In the second half of the seventeenth century the mentally sick ceased to be the prey of the clergy and the theologically minded lawyers, and were left instead to the tender mercies of the doctors. The crimes and follies committed in the name of Galen were, as we have seen, almost as monstrous as those committed at an earlier period in the name of God. Improvement came at last in the closing years of the eighteenth century, and was due to the efforts of a few nonconforming individuals, some of them doctors, others outside the pale of medicine. These nonconformists did their work in the teeth of official indifference, sometimes of active official resistance. As corporations, neither the Church nor the medical profession ever initiated any reform in the treatment of the mentally sick.

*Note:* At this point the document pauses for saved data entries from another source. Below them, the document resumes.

Lemma put_all_run t n calls :
  1 ≤ timeline_max self →
  Forall (call_ok t n) calls →
  ∀ w, fault_free w →
  ∃ w',
    put_all self calls w = (Ok tt, w') ∧
    fault_free w' ∧
    (calls ≠ [] ∨ (length (timeline self t n w) ≤ Z.to_nat (timeline_max self))%nat →
     (length (timeline self t n w') ≤ Z.to_nat (timeline_max self))%nat) ∧
    (∀ done,
       timeline_ids (timeline self t n w)
       = take (Z.to_nat (timeline_max self)) (rev done) →
       NoDup (done ++ map call_id calls) →
       timeline_ids (timeline self t n w')
       = take (Z.to_nat (timeline_max self)) (rev (done ++ map call_id calls))).
Proof.
  intros Hcap. induction 1 as [|[[config cp] md] calls [c Hc] _ IH]; intros w Hff.
  - exists w. split; [reflexivity|]. split; [exact Hff|]. split.
    + intros [H|H]; [easy|exact H].
    + intros done Hids _. simpl. now rewrite app_nil_r.
  - simpl in Hc.
    destruct (put_timeline L self config cp md PNone w t n c Hff Hc)
      as (cfg' & w1 & Hput & Hff1 & Htl).
    destruct (IH w1 Hff1) as (w' & Hrun & Hff' & Hlen & Hids).
    exists w'. split; [|split; [exact Hff'|split]].
    + cbn [put_all]. now rewrite (bind_ok _ _ _ _ _ Hput).
    + intros _. apply Hlen. right. rewrite Htl.
      now apply timeline_step_length.
    + intros done Hdone Hnd.
      assert (Hcid : call_id (config, cp, md) = PStr c).
      { unfold call_id. simpl. destruct Hc as (_ & _ & -> & _). reflexivity. }
      cbn [map] in *. rewrite Hcid in *.
      rewrite cons_middle, app_assoc. apply Hids.
      * rewrite Htl, timeline_step_ids by exact Hcap.
        pose proof (timeline_ids_wf _ (timeline_wf L self t n w)) as Hwf.
        rewrite filter_absent; [|exact Hwf|].
        -- rewrite Hdone, take_cons_take by lia. now rewrite rev_unit.
        -- rewrite Hdone. intros Hin.
           assert (Hin' : PStr c ∈ rev done).
           { eapply elem_of_sublist; [exact Hin|apply sublist_take]. }
           assert (Hin'' : PStr c ∈ done).
           { apply list_elem_of_In, (proj2 (in_rev done (PStr c))).
             now apply list_elem_of_In. }
           apply list.NoDup_app in Hnd as (_ & Hdisj & _).
           apply (Hdisj _ Hin''). left.
      * now rewrite <- app_assoc, <- cons_middle.
Qed.

(** C2.  After a non-empty sequence of [put] calls on a scope its
    timeline has at most [timeline_max] entries.  Started on an empty
    timeline with pairwise distinct ids, the ids left are the
    [timeline_max] newest, newest first; with more calls than the cap
    that is exactly [timeline_max] entries. *)
Theorem timeline_bounded t n calls w :
  1 ≤ timeline_max self →
  fault_free w →
  Forall (call_ok t n) calls →
  ∃ w',
    put_all self calls w = (Ok tt, w') ∧
    (calls ≠ [] →
     (length (timeline self t n w') ≤ Z.to_nat (timeline_max self))%nat) ∧
    (timeline self t n w = [] → NoDup (map call_id calls) →
     timeline_ids (timeline self t n w')
     = take (Z.to_nat (timeline_max self)) (rev (map call_id calls)) ∧
     (timeline_max self < Z.of_nat (length calls) →
      length (timeline self t n w') = Z.to_nat (timeline_max self))).
Proof.
  intros Hcap Hff Hcalls.
  destruct (put_all_run t n calls Hcap Hcalls w Hff) as (w' & Hrun & _ & Hlen & Hids).
  exists w'. split; [exact Hrun|]. split; [intros H; apply Hlen; now left|].
  intros Hempty Hnd.
  assert (Hafter : timeline_ids (timeline self t n w')
                   = take (Z.to_nat (timeline_max self)) (rev (map call_id calls))).
  { apply (Hids []); [|exact Hnd]. rewrite Hempty. simpl. now rewrite take_nil. }
  split; [exact Hafter|]. intros Hmany.
  apply (f_equal length) in Hafter.
  unfold timeline_ids in Hafter.
  rewrite length_map, length_take, length_rev, length_map in Hafter. lia.
Qed.

End PutSequence.

(** ** The concrete collaborators obey the laws *)

Lemma pyval_nested_ind (P : pyval → Prop) :
  P PNone →
  (∀ b, P (PBool b)) →
  (∀ z, P (PInt z)) →
  (∀ s, P (PStr s)) →
  (∀ b, P (PBytes b)) →
  (∀ l, Forall P l → P (PList l)) →
  (∀ d, Forall (λ kv, P (snd kv)) d → P (PDict d)) →
  ∀ v, P v.
Proof.
  intros HN HB HI HS HY HL HD.
  fix IH 1. intros [|b|z|s|b|l|d];
    [exact HN|apply HB|apply HI|apply HS|apply HY| |].
  - apply HL. induction l as [|x l IHl]; constructor; [apply IH|exact IHl].
  - apply HD. induction d as [|[k x] d IHd]; constructor; [apply IH|exact IHd].
Qed.

Module ToyLaws.
Import Toy.

Lemma bits_roundtrip p : bits_to_pos (pos_to_bits p) = p.
Proof. induction p; simpl; congruence. Qed.

Lemma dec_enc v : dec (enc v) = v.
Proof.
  induction v as [| [|] | | | |l IH|d IH] using pyval_nested_ind; try reflexivity.
  - simpl. f_equal. induction IH as [|x l Hx _ IHl]; simpl; congruence.
  - simpl. f_equal. induction IH as [|[k x] d Hx _ IHd]; simpl in *; congruence.
Qed.

Lemma parse_text v : parse (text v) = Some v.
Proof.
  unfold parse, text. rewrite bits_roundtrip, decode_encode. simpl.
  now rewrite dec_enc.
Qed.

Lemma laws : ExternalsLaws externals.
Proof.
  split.
  - reflexivity.
  - intros v t b [= <- <-]. simpl. now rewrite parse_text.
  - intros v Hv. exists (text v). simpl. rewrite Hv, parse_text, Hv. easy.
  - intros s v. simpl. destruct (parse s) as [x|]; [|easy].
    destruct (is_json x) eqn:Hx; [|easy]. now intros [= <-].
Qed.

Lemma world0_fault_free : fault_free world0.
Proof. intros n. reflexivity. Qed.

End ToyLaws.


(** ** Reading a checkpoint back *)

Lemma records_stamp_world cp w : records (stamp_world cp w) = records w.
Proof. unfold stamp_world. now destruct (py_is_none _). Qed.

Section GetTuple.
Context `{E : Externals} (self : AerospikeSaver).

Obscure priests and nuns had often cared for the insane with kindness and understanding; but the theological bigwigs thought of mental illness in terms of diabolic possession, heresy and apostasy. It was the same with the medical bigwigs. Strait jackets, Brisk Vomits and systematic terrorism remained the official medical policy until well into the nineteenth century. It was only tardily and reluctantly that the bigwigs accepted the reforms initiated by heroic nonconformists, and officially changed their old, bad tune.